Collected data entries
[Start of section]

(* [go] breaker.go:130-139 Breaker.Failure *)
Definition Failure (now : Z) (b : Breaker) : Breaker :=
  match b_state b with
  | closed =>
      let n := i32 (consecutiveFail b + 1) in
      let b' := mkBreaker closed n (consecutiveOK b) (halfOpenIssued b) (openedAt b) in
      if i32 (FailureThreshold cfg) <=? n then trip now b' else b'
  | halfOpen => trip now b
  | open => b
  end.

(** ** Sequences of calls *)

Inductive bop : Type := OAllow (now : Z) | OSuccess | OFailure (now : Z).

(** The breaker after the calls, and the answers of the [Allow]s among them. *)
Fixpoint brun (ops : list bop) (b : Breaker) : Breaker * list bool :=
  match ops with
  | [] => (b, [])
  | OAllow now :: ops' =>
      let '(b', r) := Allow now b in let '(b'', rs) := brun ops' b' in (b'', r :: rs)
  | OSuccess :: ops' => brun ops' (Success b)
  | OFailure now :: ops' => brun ops' (Failure now b)
  end.

(** ** Clients: every granted call reports its outcome once *)

(** The breaker and the number of granted calls that have not reported yet. *)
Definition csys : Type := Breaker * Z.

Inductive cev : Type := CCall (now : Z) | CReport (now : Z) (ok : bool).

Definition cstep (c : csys) (e : cev) : csys :=
  let '(b, out) := c in
  match e with
  | CCall now => let '(b', r) := Allow now b in (b', if r then out + 1 else out)
  | CReport now ok =>
      if 0 <? out then (if ok then Success b else Failure now b, out - 1) else (b, out)
  end.

Definition crun (evs : list cev) (c : csys) : csys := foldl cstep c evs.

(** A call and, at once, its successful outcome, at time [now]. *)
Definition healthy_call (now : Z) : list cev := [CCall now; CReport now true].
End ops.

(** ** Threads: one step per atomic access *)

(** What remains of a call: the constructors name the next access. *)
Inductive bpc : Type :=
| PAllow (now : Z)              (* state.Load of Allow *)
| PAllowAdd                     (* halfOpenIssued.Add *)
| PAllowTime (now : Z)          (* openedAt.Load and the comparison *)
| PTryLock | PTryCheck          (* tryTransitionToHalfOpen *)
| PTryOK | PTryIssued | PTryState | PTryUnlock (r : bool)
| PSuccess | PSuccessStore | PSuccessAdd
| PCloseLock | PCloseCheck | PCloseState | PCloseFail | PCloseUnlock
| PFailure (now : Z) | PFailureAdd (now : Z)
| PTripLock (now : Z) | PTripState (now : Z) | PTripOpened (now : Z) | PTripFail | PTripUnlock
| PDone (r : option bool).

Definition set_state (s : bstate) (b : Breaker) : Breaker :=
  mkBreaker s (consecutiveFail b) (consecutiveOK b) (halfOpenIssued b) (openedAt b).

(** One access of a thread; the [bool] is whether the mutex is held by anyone. *)
(* [go] breaker.go:86-147 Breaker *)
Definition bstep (cfg : Config) (p : bpc) (b : Breaker) (locked : bool)
  : option (bpc * Breaker * bool) :=
  match p with
  | PAllow now => Some (match b_state b with
      | closed => PDone (Some true) | halfOpen => PAllowAdd | open => PAllowTime now end, b, locked)
  | PAllowAdd => let n := i32 (halfOpenIssued b + 1) in
      Some (PDone (Some (n <=? i32 (MaxHalfOpenRequests cfg))),
            mkBreaker (b_state b) (consecutiveFail b) (consecutiveOK b) n (openedAt b), locked)
  | PAllowTime now => Some (if now <? i64 (openedAt b + OpenDuration cfg)
      then PDone (Some false) else PTryLock, b, locked)
  | PTryLock => if locked then None else Some (PTryCheck, b, true)
  | PTryCheck => Some (if decide (b_state b = open) then PTryOK else PTryUnlock false, b, locked)
  | PTryOK => Some (PTryIssued, mkBreaker (b_state b) (consecutiveFail b) 0 (halfOpenIssued b) (openedAt b), locked)
  | PTryIssued => Some (PTryState, mkBreaker (b_state b) (consecutiveFail b) (consecutiveOK b) 1 (openedAt b), locked)
  | PTryState => Some (PTryUnlock true, set_state halfOpen b, locked)
  | PTryUnlock r => Some (PDone (Some r), b, false)
  | PSuccess => Some (match b_state b with
      | closed => PSuccessStore | halfOpen => PSuccessAdd | open => PDone None end, b, locked)
  | PSuccessStore => Some (PDone None, mkBreaker (b_state b) 0 (consecutiveOK b) (halfOpenIssued b) (openedAt b), locked)
  | PSuccessAdd => let n := i32 (consecutiveOK b + 1) in
      Some (if i32 (HalfOpenSuccessThreshold cfg) <=? n then PCloseLock else PDone None,
            mkBreaker (b_state b) (consecutiveFail b) n (halfOpenIssued b) (openedAt b), locked)
  | PCloseLock => if locked then None else Some (PCloseCheck, b, true)
  | PCloseCheck => Some (if decide (b_state b = halfOpen) then PCloseState else PCloseUnlock, b, locked)
  | PCloseState => Some (PCloseFail, set_state closed b, locked)
  | PCloseFail => Some (PCloseUnlock, mkBreaker (b_state b) 0 (consecutiveOK b) (halfOpenIssued b) (openedAt b), locked)
  | PCloseUnlock => Some (PDone None, b, false)
  | PFailure now => Some (match b_state b with
      | closed => PFailureAdd now | halfOpen => PTripLock now | open => PDone None end, b, locked)
  | PFailureAdd now => let n := i32 (consecutiveFail b + 1) in
      Some (if i32 (FailureThreshold cfg) <=? n then PTripLock now else PDone None,
            mkBreaker (b_state b) n (consecutiveOK b) (halfOpenIssued b) (openedAt b), locked)
  | PTripLock now => if locked then None else Some (PTripState now, b, true)
  | PTripState now => Some (PTripOpened now, set_state open b, locked)
  | PTripOpened now => Some (PTripFail, mkBreaker (b_state b) (consecutiveFail b) (consecutiveOK b) (halfOpenIssued b) now, locked)
  | PTripFail => Some (PTripUnlock, mkBreaker (b_state b) 0 (consecutiveOK b) (halfOpenIssued b) (openedAt b), locked)
  | PTripUnlock => Some (PDone None, b, false)
  | PDone _ => None
  end.

(** Threads, by index, take steps in any order. *)
Definition tsys : Type := list bpc * Breaker * bool.

Definition tsched (cfg : Config) (s : tsys) (i : nat) : tsys :=
  let '(ps, b, locked) := s in
  match ps !! i with
  | Some p => match bstep cfg p b locked with
              | Some (p', b', l') => (<[i := p']> ps, b', l')
              | None => s
              end
  | None => s
  end.

Definition trun (cfg : Config) (s : tsys) (sched : list nat) : tsys := foldl (tsched cfg) s sched.

(** A thread running alone, with the fuel of its longest path. *)
Fixpoint bsolo (cfg : Config) (fuel : nat) (p : bpc) (b : Breaker) (locked : bool)
  : bpc * Breaker * bool :=
  match fuel with
  | O => (p, b, locked)
  | S f => match bstep cfg p b locked with
           | Some (p', b', l') => bsolo cfg f p' b' l'
           | None => (p, b, locked)
           end
  end.

(** ** Lemmas *)

Lemma i32_small z : - 2 ^ 31 ≤ z < 2 ^ 31 → i32 z = z.
Proof. unfold i32. intros. rewrite Z.mod_small; lia. Qed.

[End of section]

WORK ITEM
Starting at the line that contains "Fixpoint bsolo (cfg", write out every line to the end of the entries, exactly as given.

WORKED SOLUTION
Fixpoint bsolo (cfg : Config) (fuel : nat) (p : bpc) (b : Breaker) (locked : bool)
  : bpc * Breaker * bool :=
  match fuel with
  | O => (p, b, locked)
  | S f => match bstep cfg p b locked with
           | Some (p', b', l') => bsolo cfg f p' b' l'
           | None => (p, b, locked)
           end
  end.

(** ** Lemmas *)

Lemma i32_small z : - 2 ^ 31 ≤ z < 2 ^ 31 → i32 z = z.
Proof. unfold i32. intros. rewrite Z.mod_small; lia. Qed.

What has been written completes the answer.